*** Opening SUPPLIED MATERIAL ***

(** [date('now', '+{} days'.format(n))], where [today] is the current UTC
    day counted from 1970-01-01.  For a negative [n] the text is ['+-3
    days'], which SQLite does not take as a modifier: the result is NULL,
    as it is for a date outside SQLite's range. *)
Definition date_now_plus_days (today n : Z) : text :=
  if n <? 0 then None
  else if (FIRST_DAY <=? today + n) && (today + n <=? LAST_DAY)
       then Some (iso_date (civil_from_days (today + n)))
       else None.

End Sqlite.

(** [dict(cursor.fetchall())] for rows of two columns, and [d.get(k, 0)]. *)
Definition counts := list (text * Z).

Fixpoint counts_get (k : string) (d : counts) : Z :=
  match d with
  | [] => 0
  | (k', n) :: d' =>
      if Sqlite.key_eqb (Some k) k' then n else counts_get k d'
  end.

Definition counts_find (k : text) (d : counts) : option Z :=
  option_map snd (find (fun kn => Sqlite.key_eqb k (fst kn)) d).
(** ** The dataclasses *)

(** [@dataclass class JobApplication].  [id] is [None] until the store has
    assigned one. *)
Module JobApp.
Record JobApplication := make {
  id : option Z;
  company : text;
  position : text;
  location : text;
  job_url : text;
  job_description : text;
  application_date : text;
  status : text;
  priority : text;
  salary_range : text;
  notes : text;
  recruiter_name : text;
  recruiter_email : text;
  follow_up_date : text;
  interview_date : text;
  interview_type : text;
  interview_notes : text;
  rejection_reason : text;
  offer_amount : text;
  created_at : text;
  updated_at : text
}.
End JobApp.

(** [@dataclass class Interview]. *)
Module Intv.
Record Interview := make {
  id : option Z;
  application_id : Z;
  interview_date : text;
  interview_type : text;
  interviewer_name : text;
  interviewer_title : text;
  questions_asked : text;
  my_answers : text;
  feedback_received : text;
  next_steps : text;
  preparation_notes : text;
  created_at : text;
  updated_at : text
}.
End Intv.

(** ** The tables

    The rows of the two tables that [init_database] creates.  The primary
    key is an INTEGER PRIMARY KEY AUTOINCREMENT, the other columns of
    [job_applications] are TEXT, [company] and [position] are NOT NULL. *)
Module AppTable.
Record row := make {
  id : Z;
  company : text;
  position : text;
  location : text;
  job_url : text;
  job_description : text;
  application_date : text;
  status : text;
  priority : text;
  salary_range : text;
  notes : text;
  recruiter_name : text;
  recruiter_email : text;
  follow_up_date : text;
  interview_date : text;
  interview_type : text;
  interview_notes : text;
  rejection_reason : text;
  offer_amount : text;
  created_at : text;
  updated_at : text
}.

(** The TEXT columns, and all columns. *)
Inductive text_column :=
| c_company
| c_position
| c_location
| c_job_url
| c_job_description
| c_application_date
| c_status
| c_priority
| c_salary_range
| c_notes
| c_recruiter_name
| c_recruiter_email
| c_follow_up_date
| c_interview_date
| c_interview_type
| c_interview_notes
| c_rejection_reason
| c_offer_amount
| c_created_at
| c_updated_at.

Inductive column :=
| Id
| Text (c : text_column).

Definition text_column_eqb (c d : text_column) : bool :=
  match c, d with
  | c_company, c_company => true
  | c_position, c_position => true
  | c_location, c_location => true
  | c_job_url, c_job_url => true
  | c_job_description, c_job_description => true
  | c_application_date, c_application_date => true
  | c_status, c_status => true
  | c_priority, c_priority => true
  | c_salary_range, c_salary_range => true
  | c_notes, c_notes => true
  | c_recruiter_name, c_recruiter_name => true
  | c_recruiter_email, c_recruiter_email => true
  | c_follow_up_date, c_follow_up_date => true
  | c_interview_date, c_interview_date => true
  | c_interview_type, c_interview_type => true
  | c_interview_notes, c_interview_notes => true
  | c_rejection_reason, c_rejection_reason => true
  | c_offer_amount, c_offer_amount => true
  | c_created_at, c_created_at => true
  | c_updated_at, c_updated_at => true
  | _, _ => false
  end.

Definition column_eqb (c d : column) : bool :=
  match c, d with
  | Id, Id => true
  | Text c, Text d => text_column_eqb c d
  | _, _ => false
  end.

*** Closing SUPPLIED MATERIAL ***

_ASSIGNED TASK_
Your response needs to restate the lines above exactly.

_OUTPUT OF THE TASK_
(** [date('now', '+{} days'.format(n))], where [today] is the current UTC
    day counted from 1970-01-01.  For a negative [n] the text is ['+-3
    days'], which SQLite does not take as a modifier: the result is NULL,
    as it is for a date outside SQLite's range. *)
Definition date_now_plus_days (today n : Z) : text :=
  if n <? 0 then None
  else if (FIRST_DAY <=? today + n) && (today + n <=? LAST_DAY)
       then Some (iso_date (civil_from_days (today + n)))
       else None.

End Sqlite.

(** [dict(cursor.fetchall())] for rows of two columns, and [d.get(k, 0)]. *)
Definition counts := list (text * Z).

Fixpoint counts_get (k : string) (d : counts) : Z :=
  match d with
  | [] => 0
  | (k', n) :: d' =>
      if Sqlite.key_eqb (Some k) k' then n else counts_get k d'
  end.

Definition counts_find (k : text) (d : counts) : option Z :=
  option_map snd (find (fun kn => Sqlite.key_eqb k (fst kn)) d).
(** ** The dataclasses *)

(** [@dataclass class JobApplication].  [id] is [None] until the store has
    assigned one. *)
Module JobApp.
Record JobApplication := make {
  id : option Z;
  company : text;
  position : text;
  location : text;
  job_url : text;
  job_description : text;
  application_date : text;
  status : text;
  priority : text;
  salary_range : text;
  notes : text;
  recruiter_name : text;
  recruiter_email : text;
  follow_up_date : text;
  interview_date : text;
  interview_type : text;
  interview_notes : text;
  rejection_reason : text;
  offer_amount : text;
  created_at : text;
  updated_at : text
}.
End JobApp.

(** [@dataclass class Interview]. *)
Module Intv.
Record Interview := make {
  id : option Z;
  application_id : Z;
  interview_date : text;
  interview_type : text;
  interviewer_name : text;
  interviewer_title : text;
  questions_asked : text;
  my_answers : text;
  feedback_received : text;
  next_steps : text;
  preparation_notes : text;
  created_at : text;
  updated_at : text
}.
End Intv.

(** ** The tables

    The rows of the two tables that [init_database] creates.  The primary
    key is an INTEGER PRIMARY KEY AUTOINCREMENT, the other columns of
    [job_applications] are TEXT, [company] and [position] are NOT NULL. *)
Module AppTable.
Record row := make {
  id : Z;
  company : text;
  position : text;
  location : text;
  job_url : text;
  job_description : text;
  application_date : text;
  status : text;
  priority : text;
  salary_range : text;
  notes : text;
  recruiter_name : text;
  recruiter_email : text;
  follow_up_date : text;
  interview_date : text;
  interview_type : text;
  interview_notes : text;
  rejection_reason : text;
  offer_amount : text;
  created_at : text;
  updated_at : text
}.

(** The TEXT columns, and all columns. *)
Inductive text_column :=
| c_company
| c_position
| c_location
| c_job_url
| c_job_description
| c_application_date
| c_status
| c_priority
| c_salary_range
| c_notes
| c_recruiter_name
| c_recruiter_email
| c_follow_up_date
| c_interview_date
| c_interview_type
| c_interview_notes
| c_rejection_reason
| c_offer_amount
| c_created_at
| c_updated_at.

Inductive column :=
| Id
| Text (c : text_column).

Definition text_column_eqb (c d : text_column) : bool :=
  match c, d with
  | c_company, c_company => true
  | c_position, c_position => true
  | c_location, c_location => true
  | c_job_url, c_job_url => true
  | c_job_description, c_job_description => true
  | c_application_date, c_application_date => true
  | c_status, c_status => true
  | c_priority, c_priority => true
  | c_salary_range, c_salary_range => true
  | c_notes, c_notes => true
  | c_recruiter_name, c_recruiter_name => true
  | c_recruiter_email, c_recruiter_email => true
  | c_follow_up_date, c_follow_up_date => true
  | c_interview_date, c_interview_date => true
  | c_interview_type, c_interview_type => true
  | c_interview_notes, c_interview_notes => true
  | c_rejection_reason, c_rejection_reason => true
  | c_offer_amount, c_offer_amount => true
  | c_created_at, c_created_at => true
  | c_updated_at, c_updated_at => true
  | _, _ => false
  end.

Definition column_eqb (c d : column) : bool :=
  match c, d with
  | Id, Id => true
  | Text c, Text d => text_column_eqb c d
  | _, _ => false
  end.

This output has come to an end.